Extracting parts of a DateTime column using:
df['month column'] = df['date column'].dt.month/day/year/weekday/hour.\

Relational data bases

Each row needs to contain an unique identifier.
Tables are linked through corresponding columns and identifiers.
Interacting with databases is done through SQL.
SQLAlchemy is a package in python that can interact with SQL databases:

from sqlalchemy import create_engine
engine = create_engine('sqlite:///filename.sqlite')
table_names = engine.table_names()

Querying
SELECT * FROM Table_Name # returns all columns of all rows of the table
Open database table and store results in panda df
connect to database before:
from sqlalchemy import create_engine
engine = create_engine('sqlite:///filename.sqlite')
con = engine.connect()
rs = con.execute("SELECT * FROM Table_name")
df = pd.DataFrame(rs.fetchall())
df.columns = rs.keys()
con.close()

To circumvent having to close the connection use a with loop:
with engine.connect() as con: rs= con.excecute("SELECT c1, c2 FROM Table_name WHERE c1 >= crit 1")
df= pd.DataFrame(rs.fetchmany(size=5))
df.columns = rs.keys()
You can also do this in 1 line
engine = create_engine('sqlite:///filename.sqlite') df = pd.read_sql_query("SELECT * FROM Orders ORDER BY c1", engine)

Joining tables
in the pd.read_sql_query("SELECT c1, c2 FROM Table1 INNER JOIN Table2 on Table1.Table1ID = Table2.Table2ID", engine)\

Cleaning data

Getting an overview of a dataframe

.head() -> header, first few rows
.shape -> nr of rows and columns
.info() -> column names, non-nullcount, datatype
.describe() -> some statistics (count, mean, stdev, percentiles)
.count ->
.values -> components (list)
.columns -> column names
.index -> row numbers(/names) (start=0, stop = x, step = 1)
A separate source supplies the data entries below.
(* ===== verification/Config.v ===== *)
(** * Config: the bridge's tunables ([src/config.rs])

    Durations are in milliseconds. *)

From S2P Require Import Prelude Text.

(** ** Reliability posture *)

Inductive ReliabilityMode : Type := Stream | Telemetry.

#[export] Instance ReliabilityMode_eq_dec : EqDecision ReliabilityMode.
Proof. solve_decision. Defined.

(** [impl Default]: byte-stream fidelity. *)
Definition ReliabilityMode_default : ReliabilityMode := Stream.

Definition parse_reliability (s : str) : result str ReliabilityMode :=
  let l := ascii_lower <$> s in
  if decide (l = lit "stream") then Ok Stream
  else if decide (l = lit "telemetry") then Ok Telemetry
  else Err l.

(** ** Tunables *)

Record BridgeConfig : Type := {
  buffer_size : N;
  reliability : ReliabilityMode;
  max_connections : N;
  cache_size : N;
  max_header_size : N;
  read_timeout : N;
  heartbeat_interval : N;
  availability_timeout : N;
  drain_timeout : N;
  max_response_size : N;
  response_idle_timeout : N;
  connect_timeout : N;
  rx_channel_capacity : N;
}.

Definition from_secs (n : N) : N := (n * 1000)%N.
Definition from_millis (n : N) : N := n.

Definition BridgeConfig_default : BridgeConfig := {|
  buffer_size := 65536;
  reliability := Stream;
  max_connections := 1024;
  cache_size := 256;
  max_header_size := 16 * 1024;
  read_timeout := from_secs 10;
  heartbeat_interval := from_millis 500;
  availability_timeout := from_millis 1000;
  drain_timeout := from_secs 5;
  max_response_size := 10 * 1024 * 1024;
  response_idle_timeout := from_secs 30;
  connect_timeout := from_secs 10;
  rx_channel_capacity := 256;
|}%N.

Definition BridgeConfig_new (buffer read_timeout_secs drain_timeout_secs : N) : BridgeConfig := {|
  buffer_size := buffer;
  read_timeout := from_secs read_timeout_secs;
  drain_timeout := from_secs drain_timeout_secs;
  reliability := reliability BridgeConfig_default;
  max_connections := max_connections BridgeConfig_default;
  cache_size := cache_size BridgeConfig_default;
  max_header_size := max_header_size BridgeConfig_default;
  heartbeat_interval := heartbeat_interval BridgeConfig_default;
  availability_timeout := availability_timeout BridgeConfig_default;
  max_response_size := max_response_size BridgeConfig_default;
  response_idle_timeout := response_idle_timeout BridgeConfig_default;
  connect_timeout := connect_timeout BridgeConfig_default;
  rx_channel_capacity := rx_channel_capacity BridgeConfig_default;
|}.

(** ** Service names *)

Inductive NameError : Type :=
| EmptyName
| InvalidNameChar (name : str) (c : ascii).

Definition is_name_char (c : ascii) : bool :=
  is_ascii_alphanumeric c || existsb (Ascii.eqb c) ["-"; "_"; "."]%char.

Definition validate_service_name (name : str) : result NameError unit :=
  if bool_decide (name = []) then Err EmptyName
  else match List.find (fun c => negb (is_name_char c)) name with
       | Some c => Err (InvalidNameChar name c)
       | None => Ok tt
       end.

Definition name_ok (name : str) : Prop :=
  name <> [] /\ Forall (fun c => is_name_char c = true) name.

Lemma validate_service_name_Ok name u : validate_service_name name = Ok u <-> name_ok name.
Proof.
  unfold validate_service_name, name_ok. destruct u. case_bool_decide as Hn.
  - split; [done | by intros []].
  - destruct (List.find _ name) eqn:E.
    + apply List.find_some in E as [Hin%list_elem_of_In Hb]. split; [done|].
      intros [_ Hf]. eapply Forall_forall in Hf; [|exact Hin]. simpl in Hf. by rewrite Hf in Hb.
    + split; [|done]. intros _. split; [done|]. apply Forall_forall.
      intros c Hc%list_elem_of_In. pose proof (List.find_none _ _ E _ Hc) as Hv.
      by apply negb_false_iff in Hv.
Qed.

(** No separator of the spec grammar or of the key space occurs in a name. *)
Lemma name_no_char c name : is_name_char c = false -> name_ok name -> c ∉ name.
Proof.
  intros Hc [_ Hn] Hin. eapply Forall_forall in Hn; [|exact Hin]. simpl in Hn. congruence.
Qed.
#[export] Hint Resolve name_no_char : text.

(** ** Zenoh session configuration

    [zenoh::Config] is another crate's: its default value and [insert_json5] are
    parameters. *)
Section ZenohConfig.
Context {Config ZErr : Type} (config_default : Config)
        (insert_json5 : Config -> str -> str -> result ZErr Config).

Inductive ZenohConfigError : Type :=
| SetMode (e : ZErr)
| InvalidMode (mode : str)
| SetConnect (e : ZErr)
| SetListen (e : ZErr).

(** [format!("[\"{}\"]", endpoint)]. *)
Definition quote : ascii := ascii_of_N 34.
Definition endpoint_json (endpoint : str) : str :=
  "["%char :: quote :: endpoint ++ [quote; "]"%char].

Definition set_endpoint (key : str) (wrap : ZErr -> ZenohConfigError)
    (endpoint : option str) (c : Config) : result ZenohConfigError Config :=
  match endpoint with
  | Some e => map_err wrap (insert_json5 c key (endpoint_json e))
  | None => Ok c
  end.

Definition create_zenoh_config (mode : str) (connect listen : option str)
    : result ZenohConfigError Config :=
  c ← (if bool_decide (mode ∈ [lit "peer"; lit "client"; lit "router"])
       then map_err SetMode (insert_json5 config_default "mode" (quote :: mode ++ [quote]))
       else Err (InvalidMode mode));
  c ← set_endpoint "connect/endpoints" SetConnect connect c;
  set_endpoint "listen/endpoints" SetListen listen c.

(** [Config::from_file] and [Config::from_json5]. *)
Inductive ZenohFileError : Type :=
| LoadFile (e : ZErr)
| ParseJson5 (e : ZErr).

Definition create_zenoh_config_from_file (from_file : str -> result ZErr Config) (path : str)
    : result ZenohFileError Config :=
  map_err LoadFile (from_file path).

Definition create_zenoh_config_from_json5 (from_json5 : str -> result ZErr Config) (json5 : str)
    : result ZenohFileError Config :=
  map_err ParseJson5 (from_json5 json5).
End ZenohConfig.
df.info() to check datatypes and nulls
Remove strings from integer columns: df['c'] = df['c'].str.strip('string'), df['c'].astype('int')
test using assert:
assert df['c'].dtype == 'int', if not true it will throw an assertion error\

Data range constraints

import datetime as dt
today_date = dt.date.today()
df[df['c'] > dt.date.today()] # excludes dates after today (e.g. if that would be impossible)
or use drop:
df.drop(df[df['c'] > criteria].index, inplace = True)
assert df['c'].max <= criteria
You can also set the values that do not meet the criteria to a value:
df.loc[df['c'] > criteria, 'c'] = criteria

Convert to Date:
df['c'] = pd.to_datetime(df['c']).dt.date
df = df[df['c'] < today_date]
df.loc[df['c'] > today_date, 'c'] = today_date #sets data of past today date to today date\

Uniqueness constraints:

duplicates = df.duplicated(subset (=list), keep ('fisrt','last', False))
df[duplicates].sort_values(by= 'c')

df.drop_duplicates(subset=["column_name", "column_name2"], keep, inplace = True)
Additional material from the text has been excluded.